Mayer is in a rare top position as CEO of a major company. Yet this exalted position means that she, even more than other women, will be expected to conform to what philosopher Drew Leder (1990) has termed the ideal of the ‘absent body’: the body of which we and others are unaware because it is so fully under our rational control. The culture of the professional world in particular seeks to ignore the demands of the fleshly body. Cultural geographer Robyn Longhurst’s (2001) research with New Zealand and Scottish people in managerial work positions, both men and women, found that the interviewees strongly emphasised the importance of presenting a corporate body image at work. This involved being well-groomed, wearing a standard ‘corporate uniform’ of business suit and having a body that was physically fit and not overweight. Even cosmetic surgery is now becoming part of the techniques of the presentation of the professional self for some people in their quest to present the most perfect image possible.

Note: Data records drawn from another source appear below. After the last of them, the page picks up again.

(* ===== verification/ExecutorEx.v ===== *)
(** * A concrete run of the executor: witnesses *)

From S2P Require Import Prelude Prog Extern Win32 Threadpool ThreadpoolThm Context Executor ExecutorThm.

(** Tasks are numbers; the work object of a queue is next to its address. *)
Definition ctx0 (w : Z) : Z := w - 1.

Lemma works_wired0 : works_wired inner0 ctx0.
Proof. by intros []. Defined.

(** Three tasks on two queues; two callbacks run to their end, in the order
    opposite to the pushes. *)
Definition run0 : list (label nat) :=
  [LPush (handle0 Low) 1%nat; LPush (handle0 High) 2%nat; LPush (handle0 High) 3%nat;
   LPusher 0; LPusher 1; LPusher 0; LPusher 0; LPusher 0; LPusher 0;
   LDispatch 1 77 None; LDispatch 0 78 (Some (handle0 Low))] ++
  repeat (LWorker 1) 4 ++ repeat (LWorker 0) 4 ++ [LDone 0].

Definition state0 : config nat (list (nat * Handle)) := default start (pool_exec inner0 ctx0 run0).

Lemma run0_reaches : pool_exec inner0 ctx0 run0 = Some state0.
Proof. vm_compute. reflexivity. Qed.

Lemma executor_never_panics_witness :
  (submitted (sh state0) = [31] ∨ submitted (sh state0) = [11]) ∧
  (∀ p f, p ∈ pushers state0 → p ≠ Fault f) ∧ (∀ w f, w ∈ workers state0 → w_prog w ≠ Fault f).
Proof.
  split; [vm_compute; auto|].
  exact (executor_never_panics inner0 ctx0 run0 state0 works_wired0 run0_reaches).
Defined.

Lemma queues_are_fifo_witness :
  at_key 10 (pushed (sh state0)) = [(2%nat, handle0 High); (3%nat, handle0 High)] ∧
  at_key 10 (pushed (sh state0)) = at_key 10 (popped (sh state0)) ++ cq_items (queues (sh state0) 10) ∧
  Forall (λ e : Z * (nat * Handle), e.1 = queue (task_queue (inner e.2.2) (handle_priority e.2.2)))
    (pushed (sh state0)).
Proof.
  split; [vm_compute; reflexivity|].
  exact (queues_are_fifo inner0 ctx0 run0 state0 10 works_wired0 run0_reaches).
Defined.

(** The callback of instance 78 is about to run its task, on a thread that had
    another handle. *)
Definition run1 : list (label nat) :=
  [LPush (handle0 Low) 1%nat; LPush (handle0 High) 2%nat; LPusher 0; LPusher 1; LPusher 0; LPusher 0;
   LDispatch 1 77 None; LDispatch 0 78 (Some (handle0 Low))] ++
  repeat (LWorker 0) 4 ++ [LDone 0] ++ repeat (LWorker 0) 2.

Definition state1 : config nat (list (nat * Handle)) := default start (pool_exec inner0 ctx0 run1).

Definition about_to_run (w : worker nat) : option (nat * Z) :=
  match next_act (w_prog w) with Some (XRun r) => Some (r, w_instance w) | _ => None end.

Lemma tasks_run_in_context_witness :
  omap about_to_run (workers state1) = [(1%nat, 78)] ∧ length (ran (sh state1)) = 1%nat ∧
  (∀ w r, w ∈ workers state1 → next_act (w_prog w) = Some (XRun r) →
     ∃ h, w_cell w = Some h ∧ callback_instance h = Some (w_instance w) ∧
          (r, mask h) ∈ masked <$> (popped (sh state1)).*2) ∧
  Forall (λ e : nat * option Handle, has_instance e.2) (ran (sh state1)) ∧
  (∃ rest, masked <$> (popped (sh state1)).*2 ≡ₚ omap run_task (ran (sh state1)) ++ rest) ∧
  Forall (λ e : option Handle * option Handle, e.1 = e.2) (finished state1).
Proof.
  split; [vm_compute; reflexivity|]. split; [vm_compute; reflexivity|].
  apply (tasks_run_in_context inner0 ctx0 run1 state1 works_wired0). vm_compute. reflexivity.
Defined.

Lemma executor_drains_witness :
  ∃ ls' (c' : config nat (list (nat * Handle))),
    forallb internal ls' = true ∧ pool_exec inner0 ctx0 (run0 ++ ls') = Some c' ∧
    pushers c' = [] ∧ workers c' = [] ∧ submitted (sh c') = [] ∧
    (∀ a, cq_items (queues (sh c') a) = []) ∧
    omap run_task (ran (sh c')) ≡ₚ masked <$> (pushed (sh c')).*2.
Proof. exact (executor_drains inner0 ctx0 run0 state0 works_wired0 run0_reaches). Defined.

Lemma executor_terminates_witness :
  ∃ n, ∀ ls' (c' : config nat (list (nat * Handle))), forallb internal ls' = true →
    pool_exec inner0 ctx0 (run0 ++ ls') = Some c' → (length ls' ≤ n)%nat.
Proof. exact (executor_terminates inner0 ctx0 run0 state0 works_wired0 run0_reaches). Defined.

(** A system that answers the [n]-th call with [n + 1]: every object is new. *)
Definition counting : oracle (call := win32) (ans := win32_ans) := λ n, win32_answer (Z.of_nat n + 1).

Definition built0 : HandleInner := {|
  high_queue := {| queue := 0; work := 5 |};
  normal_queue := {| queue := 1; work := 6 |};
  low_queue := {| queue := 2; work := 7 |};
  inner_callback_environ := {| Version := 3; Pool := 1; CleanupGroup := 4; CallbackPriority := 1 |} |}.

(** The queue and the work object of a creation. *)
Definition work_made (e : event win32 win32_ans) : option (Z * Z) :=
  match e with Ev (CreateThreadpoolWork q _) w => Some (q, w) | _ => None end.

Lemma built_pool_is_wired_witness :
  works_wired built0 (λ w, w - 5).
Proof.
  apply (built_pool_is_wired priority_repr {| b_max_threads := 512; b_min_threads := 4; b_net := false |}
    counting {| tp_handle := {| inner := built0; handle_priority := Normal; callback_instance := None |} |}
    (calls (build priority_repr {| b_max_threads := 512; b_min_threads := 4; b_net := false |}) counting []).2).
  - vm_compute. reflexivity.
  - intros q ce w Hin. apply (list_elem_of_fmap_2 work_made) in Hin.
    replace (work_made <$> _) with [None; None; None; None; Some (0, 5); Some (1, 6); Some (2, 7)]
      in Hin by (vm_compute; reflexivity).
    simpl in Hin. set_solver.
Defined.
(* ===== verification/ExecutorRef.v ===== *)
(** * The executor implements three queues and a bag of running tasks

    The abstract executor knows nothing of submissions, callbacks and thread
    contexts: a task arrives at the queue of its priority, the oldest task of
    a queue is taken, and a task that was taken is run, in any order.  Every
    schedule of the pool is one of the abstract executor, with the same
    arrivals, the same takes and the same runs. *)

From S2P Require Import Prelude Prog Extern Win32 Threadpool ThreadpoolThm Context.
From S2P Require Import Executor ExecutorThm ExecutorEx.

(** ** The abstract executor *)

Inductive move (T : Type) :=
| Arrive (t : T)          (* [t] is queued *)
| Take (p : Priority)     (* the oldest task of a queue leaves it *)
| Finish (i : nat).       (* the [i]-th task in progress is run *)
Arguments Arrive {T} _.
Arguments Take {T} _.
Arguments Finish {T} _.

Record bag (T : Type) := {
  waiting : Priority → list T;
  taken : list T;
  complete : list T;
}.
Arguments Build_bag {T} _ _ _.
Arguments waiting {T} _ _.
Arguments taken {T} _.
Arguments complete {T} _.

Section bag.
Context {T : Type} (prio : T → Priority).

Definition bag_step (l : move T) (b : bag T) : option (bag T) :=
  match l with
  | Arrive t =>
      Some {| waiting := update (prio t) (waiting b (prio t) ++ [t]) (waiting b);
              taken := taken b; complete := complete b |}
  | Take p =>
      match waiting b p with
      | t :: ts => Some {| waiting := update p ts (waiting b); taken := taken b ++ [t];
                           complete := complete b |}
      | [] => None
      end
  | Finish i =>
      t ← taken b !! i;
      Some {| waiting := waiting b; taken := delete i (taken b); complete := complete b ++ [t] |}
  end.

#[local] Instance bag_lts : LTS (move T) (bag T) := {
  linit := {| waiting := λ _, []; taken := []; complete := [] |};
  lstep := bag_step;
}.

(** A schedule of the abstract executor from the start. *)
Definition bag_exec (ls : list (move T)) : option (bag T) := exec (H := bag_lts) ls (linit (LTS := bag_lts)).

(** What arrived, and from which queues tasks were taken. *)
Definition arrivals (ls : list (move T)) : list T :=
  omap (λ l, match l with Arrive t => Some t | _ => None end) ls.
Definition takes (ls : list (move T)) : list Priority :=
  omap (λ l, match l with Take p => Some p | _ => None end) ls.
End bag.

(** ** The logs of the pool *)

Section logs.
Context {R Q : Type} `{!ConcurrentQueue Q (R * Handle)}.
Implicit Types (s : shared R Q).

(** One step of a thread adds at most one entry to one log. *)
Inductive grows s s' : Prop :=
| grows_none : pushed s' = pushed s → popped s' = popped s → ran s' = ran s → grows s s'
| grows_push e : pushed s' = pushed s ++ [e] → popped s' = popped s → ran s' = ran s → grows s s'
| grows_pop e : pushed s' = pushed s → popped s' = popped s ++ [e] → ran s' = ran s → grows s s'
| grows_run e : pushed s' = pushed s → popped s' = popped s → ran s' = ran s ++ [e] → grows s s'.

Lemma xstep_grows (a : xact R) u s cell r s' cell' :
  xstep a u (s, cell) = Some (r, (s', cell')) → grows s s'.
Proof.
  destruct a as [q t|q|a|t|c]; simpl.
  - destruct (cq_push t _); intros ?; simplify_eq; [by eapply grows_push|by apply grows_none].
  - destruct (cq_pop _) as [[t q']|]; intros ?; simplify_eq; [by eapply grows_pop|by apply grows_none].
  - destruct (tls_step a cell). intros ?; simplify_eq. by apply grows_none.
  - intros ?; simplify_eq. by eapply grows_run.
  - destruct c; intros ?; simplify_eq. by apply grows_none.
Qed.

Lemma tstep_grows {A} (p p' : prog (xact R) xans A) s cell s' cell' :
  tstep xstep tt p (s, cell) = Some (p', (s', cell')) → grows s s'.
Proof.
  destruct p as [|a k|X body k|]; [done| | |done].
  - intros (r & Hr & _)%tstep_act. by eapply xstep_grows.
  - simpl. intros ?; simplify_eq. by apply grows_none.
Qed.

Lemma pool_step_grows the_inner context_of l (c c' : config R Q) :
  pool_step the_inner context_of l c = Some c' → grows (sh c) (sh c').
Proof.
  destruct l as [h r|i|i instance found|i|i]; simpl; intros Hstep.
  - case_decide; simplify_eq. by apply grows_none.
  - destruct (pushers c !! i) as [p|]; [|done]. simpl in Hstep.
    destruct (tstep xstep tt p (sh c, None)) as [[p' [s' ?]]|] eqn:Ht; simplify_eq/=.
    by eapply tstep_grows.
  - destruct (submitted (sh c) !! i); simplify_eq/=. by apply grows_none.
  - destruct (workers c !! i) as [w|]; [|done]. simpl in Hstep.
    destruct (tstep xstep tt (w_prog w) (sh c, w_cell w)) as [[p' [s' ?]]|] eqn:Ht; simplify_eq/=.
    by eapply tstep_grows.
  - destruct (workers c !! i) as [w|]; [|done]. simpl in Hstep.
    destruct (ended (w_prog w)); simplify_eq. by apply grows_none.
Qed.
End logs.

(** ** The simulation *)

Section refinement.
Context {R Q : Type} `{ConcurrentQueueLaws Q (R * Handle)}.
Context (the_inner : HandleInner) (context_of : Z → Z).
Implicit Types (s : shared R Q) (t : bag (R * Handle)) (ls : list (move (R * Handle))).

(** The address of the queue of a priority; the three queues are distinct. *)
Definition address (p : Priority) : Z := queue (task_queue the_inner p).
Definition prio_of (t : R * Handle) : Priority := handle_priority t.2.

Context (Hwired : works_wired the_inner context_of) (Hqueues : Inj (=) (=) address).
#[local] Instance spec : LTS (move (R * Handle)) (bag (R * Handle)) := bag_lts prio_of.

(** The abstract state [t], reached by [ls], has the history [s] records. *)
Record same_history s ls t : Prop := {
  same_waiting : ∀ p, masked <$> at_key (address p) (pushed s) =
    (masked <$> at_key (address p) (popped s)) ++ waiting t p;
  same_taken : masked <$> (popped s).*2 ≡ₚ complete t ++ taken t;
  same_complete : complete t = omap run_task (ran s);
  same_arrivals : arrivals ls = masked <$> (pushed s).*2;
  same_takes : address <$> takes ls = (popped s).*1;
}.

Definition logs_inv s : Prop := ∃ ps vs, threads_inv the_inner context_of s ps vs.

Lemma masked_at_one p e :
  inner e.2.2 = the_inner → e.1 = queue (queue_of e.2.2) →
  masked <$> at_key (address p) [e] = if decide (p = prio_of e.2) then [masked e.2] else [].
Proof.
  destruct e as [a [r h]]. cbn [fst snd]. unfold queue_of. intros -> ->. rewrite at_key_one.
  fold (address (handle_priority h)). unfold prio_of; simpl.
  destruct (decide (p = _)) as [->|Hne]; [by rewrite decide_True|].
  rewrite decide_False; [done|]. intros ?%(inj address). congruence.
Qed.

Lemma arrive_history s s' e ls t :
  logs_inv s' → pushed s' = pushed s ++ [e] → popped s' = popped s → ran s' = ran s →
  same_history s ls t →
  ∃ t', exec [Arrive (masked e.2)] t = Some t' ∧ same_history s' (ls ++ [Arrive (masked e.2)]) t'.
Proof.
  intros (ps & vs & Hinv) Hpu Hpo Hra [Hw Ht Hc Ha Hk]. eexists. split; [reflexivity|].
  pose proof (inv_pushed _ _ _ _ _ Hinv) as Hall.
  rewrite Hpu, Forall_app, Forall_singleton in Hall. destruct Hall as [_ [Hi Hq]].
  constructor; rewrite ?Hpu, ?Hpo, ?Hra; simpl; try done.
  - intros p. rewrite at_key_app, fmap_app, masked_at_one, Hw by done. rewrite <- app_assoc. f_equal.
    change (prio_of (masked e.2)) with (prio_of e.2). unfold update.
    destruct (decide (p = _)) as [->|]; [done|by rewrite app_nil_r].
  - unfold arrivals in *. rewrite omap_app, Ha, !fmap_app. done.
  - unfold takes in *. by rewrite omap_app, fmap_app, Hk, app_nil_r.
Qed.

Lemma take_history s s' e ls t :
  logs_inv s' → pushed s' = pushed s → popped s' = popped s ++ [e] → ran s' = ran s →
  same_history s ls t →
  ∃ t', exec [Take (prio_of e.2)] t = Some t' ∧ same_history s' (ls ++ [Take (prio_of e.2)]) t'.
Proof.
  intros (ps & vs & Hinv) Hpu Hpo Hra [Hw Ht Hc Ha Hk].
  pose proof (inv_fifo _ _ _ _ _ Hinv e.1) as Hf. rewrite Hpo, at_key_app in Hf.
  assert (e ∈ pushed s') as Hin.
  { destruct e as [a x]. rewrite at_key_one, decide_True in Hf by done. cbn [fst] in Hf.
    assert (x ∈ at_key a (pushed s')) as Hx by (rewrite Hf; set_solver).
    unfold at_key in Hx. apply list_elem_of_omap in Hx as ([b y] & Hb & Hy).
    simpl in Hy. by case_decide; simplify_eq. }
  destruct (proj1 (Forall_forall _ _) (inv_pushed _ _ _ _ _ Hinv) e Hin) as [Hi Hq].
  assert (e.1 = address (prio_of e.2)) as Hadr by (unfold address, prio_of; by rewrite <- Hi).
  assert (∃ ts, waiting t (prio_of e.2) = masked e.2 :: ts) as [ts Hts].
  { specialize (Hw (prio_of e.2)). rewrite <- Hpu, <- Hadr, Hf, !fmap_app, <- app_assoc in Hw.
    apply app_inv_head in Hw. rewrite Hadr, masked_at_one, decide_True in Hw by done. eauto. }
  eexists. split; [simpl; rewrite Hts; reflexivity|].
  constructor; rewrite ?Hpu, ?Hpo, ?Hra; simpl; try done.
  - intros p. rewrite at_key_app, fmap_app, masked_at_one, Hw, <- app_assoc by done. f_equal.
    unfold update. destruct (decide (p = _)) as [->|]; [by rewrite Hts|done].
  - rewrite !fmap_app, Ht. simpl. by rewrite <- app_assoc.
  - unfold arrivals in *. by rewrite omap_app, Ha, app_nil_r.
  - unfold takes in *. rewrite omap_app, !fmap_app, Hk. simpl. by rewrite Hadr.
Qed.

Lemma finish_history s s' e ls t :
  logs_inv s' → pushed s' = pushed s → popped s' = popped s → ran s' = ran s ++ [e] →
  same_history s ls t →
  ∃ i t', exec [Finish i] t = Some t' ∧ same_history s' (ls ++ [Finish i]) t'.
Proof.
  intros (ps & vs & Hinv) Hpu Hpo Hra [Hw Ht Hc Ha Hk].
  pose proof (inv_context _ _ _ _ _ Hinv) as Hall.
  rewrite Hra, Forall_app, Forall_singleton in Hall. destruct Hall as [_ He].
  destruct e as [r [h|]]; [|done]. pose proof (inv_ran _ _ _ _ _ Hinv) as Hr.
  rewrite Hpo, Ht, Hc, Hra, omap_app, <- app_assoc in Hr. apply Permutation_app_inv_l in Hr.
  simpl in Hr.
  assert ((r, mask h) ∈ taken t) as [i Hi]%list_elem_of_lookup by (rewrite Hr; set_solver).
  exists i. eexists. split; [simpl; rewrite Hi; reflexivity|].
  constructor; rewrite ?Hpu, ?Hpo, ?Hra; simpl; try done.
  - rewrite Ht, <- app_assoc. apply Permutation_app_head. by apply delete_Permutation.
  - by rewrite omap_app, Hc.
  - unfold arrivals in *. by rewrite omap_app, Ha, app_nil_r.
  - unfold takes in *. by rewrite omap_app, fmap_app, Hk, app_nil_r.
Qed.

Lemma grow_history s s' ls t :
  logs_inv s' → grows s s' → same_history s ls t →
  ∃ ls' t', exec ls' t = Some t' ∧ same_history s' (ls ++ ls') t'.
Proof.
  intros Hinv [Hpu Hpo Hra|e Hpu Hpo Hra|e Hpu Hpo Hra|e Hpu Hpo Hra] Hs.
  - exists [], t. split; [done|]. rewrite app_nil_r.
    destruct Hs. constructor; rewrite ?Hpu, ?Hpo, ?Hra; done.
  - destruct (arrive_history _ _ _ _ _ Hinv Hpu Hpo Hra Hs) as (t' & ? & ?). eauto.
  - destruct (take_history _ _ _ _ _ Hinv Hpu Hpo Hra Hs) as (t' & ? & ?). eauto.
  - destruct (finish_history _ _ _ _ _ Hinv Hpu Hpo Hra Hs) as (i & t' & ? & ?). eauto.
Qed.

(** The relation of the simulation: the invariant of the pool, and a schedule
    of the abstract executor with the same history. *)
Definition represents (c : config R Q) t : Prop :=
  (∃ ps vs, inv the_inner context_of c ps vs) ∧
  ∃ ls, exec ls linit = Some t ∧ same_history (sh c) ls t.

Lemma pool_simulates :
  simulates (H := pool_lts the_inner context_of) (H0 := spec) represents.
Proof.
  split.
  - split; [exists [], []; apply inv_start|]. exists []. split; [done|]. by constructor.
  - intros l c t c' [(ps & vs & Hinv) (ls & Hex & Hs)] Hstep.
    destruct (inv_step the_inner context_of Hwired l c ps vs c' Hinv Hstep) as (ps' & vs' & Hinv' & _).
    destruct (grow_history (sh c) (sh c') ls t) as (ls' & t' & Hex' & Hs').
    + exists ps', vs'. apply Hinv'.
    + exact (pool_step_grows the_inner context_of l c c' Hstep).
    + done.
    + exists ls', t'. split; [done|]. split; [eauto|].
      exists (ls ++ ls'). split; [|done]. by rewrite exec_app, Hex.
Qed.
End refinement.

(** ** The theorem *)

(** C8. The pool refines three first in first out queues and a bag of running
    tasks: whatever the schedule of threads, submissions and callbacks, there
    is a schedule of the abstract executor in which the tasks arrive in the
    order they were pushed, leave the queues in the order they were popped,
    and complete in the order they were run, and which ends with the content
    of the queues of the pool waiting. *)
Theorem executor_refines {R Q} `{ConcurrentQueueLaws Q (R * Handle)} i context_of ls (c : config R Q) :
  works_wired i context_of → Inj (=) (=) (address i) →
  pool_exec i context_of ls = Some c →
  ∃ ls' b, bag_exec prio_of ls' = Some b ∧
    arrivals ls' = masked <$> (pushed (sh c)).*2 ∧
    address i <$> takes ls' = (popped (sh c)).*1 ∧
    complete b = omap run_task (ran (sh c)) ∧
    (∀ p, waiting b p = masked <$> cq_items (queues (sh c) (address i p))).
Proof.
  intros Hi Hq Hex.
  pose proof (pool_simulates i context_of Hi Hq) as Hsim.
  destruct (simulation_exec _ ls _ _ c Hsim (proj1 Hsim) Hex)
    as (ls0 & b & _ & (ps & vs & _ & _ & _ & Hinv) & ls' & Hex' & [Hw Ht Hc Ha Hk]).
  exists ls', b. split_and!; [done..|]. intros p. specialize (Hw p).
  rewrite (inv_fifo _ _ _ _ _ Hinv), fmap_app in Hw. by apply app_inv_head in Hw.
Qed.

Lemma executor_refines_witness :
  (popped (sh state0)).*2.*1 = [1%nat; 2%nat] ∧
  ∃ ls' b, bag_exec prio_of ls' = Some b ∧
    arrivals ls' = masked <$> (pushed (sh state0)).*2 ∧
    address inner0 <$> takes ls' = (popped (sh state0)).*1 ∧
    complete b = omap run_task (ran (sh state0)) ∧
    (∀ p, waiting b p = masked <$> cq_items (queues (sh state0) (address inner0 p))).
Proof.
  split; [vm_compute; reflexivity|].
  apply (executor_refines inner0 ctx0 run0 state0 works_wired0); [|exact run0_reaches].
  by intros [] [].
Defined.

All these practices of the self combined to present a corporate identity that was considered tightly controlled of its body boundaries, impervious to outside penetration and therefore powerful and rational. In such a context, the body, in effect disappears: its demands, its privations, its leakages, are all covered over in the interests of presenting a self that is rational, of the mind, competent and controlled. It is for this reason, as Longhurst (2001, 2005) points out, that women in such workplaces often find it difficult when they are pregnant and experiencing nausea, fatigue, the frequent need to urinate or crippling back-ache, all common bodily experiences in pregnancy, as they feel that they must not let their bodies betray them.
In pointing out these issues, I want to avoid any suggestion that women are any more at the mercy of their bodies than are men and that they therefore cannot perform successfully in top-level jobs. John Coates (2012) showed in his recent book on male traders at the New York Stock Exchange that much of their behaviour is influenced by fluctuations in hormones such as testosterone, adrenaline and cortisol. This leads in some cases to excessive exuberance bordering on mania or conversely pessimism that can then affect their decision-making and have major repercussions for the economy. As Longhurst’s research showed, both men and women in the professional workplace are expected to conform to a certain body demeanour and presentation. Those individuals who are overweight, perspire heavily, have a drinking problem, have a disability or chronic illness, are emotionally volatile and so on are viewed as not conforming to the desired norm, regardless of their gender.
I certainly do not wish to support contentions that pregnant women and new mothers should withdraw from the public sphere, as was common in previous eras. But a continuing corporate culture in which the demands and needs of the living, fleshly body are ignored or discounted potentially disadvantages all workers
References
Coates, J. (2012) The Hour Between Dog and Wolf: Risk Taking, Gut Feelings and the Biology of Boom or Bust. Toronto: Random House Canada.
Leder, D. (1990) The Absent Body. Chicago: University of Chicago Press.
Longhurst, R. (2001) Bodies: Exploring Fluid Boundaries. London: Routledge.
Longhurst, R. (2005) Maternities: Gender, Bodies and Space. London: Routledge.
Young, I.M. (1990) Throwing Like a Girl and Other Essays in Feminist Philosophy and Social Theory. Bloomington: Indiana University Press.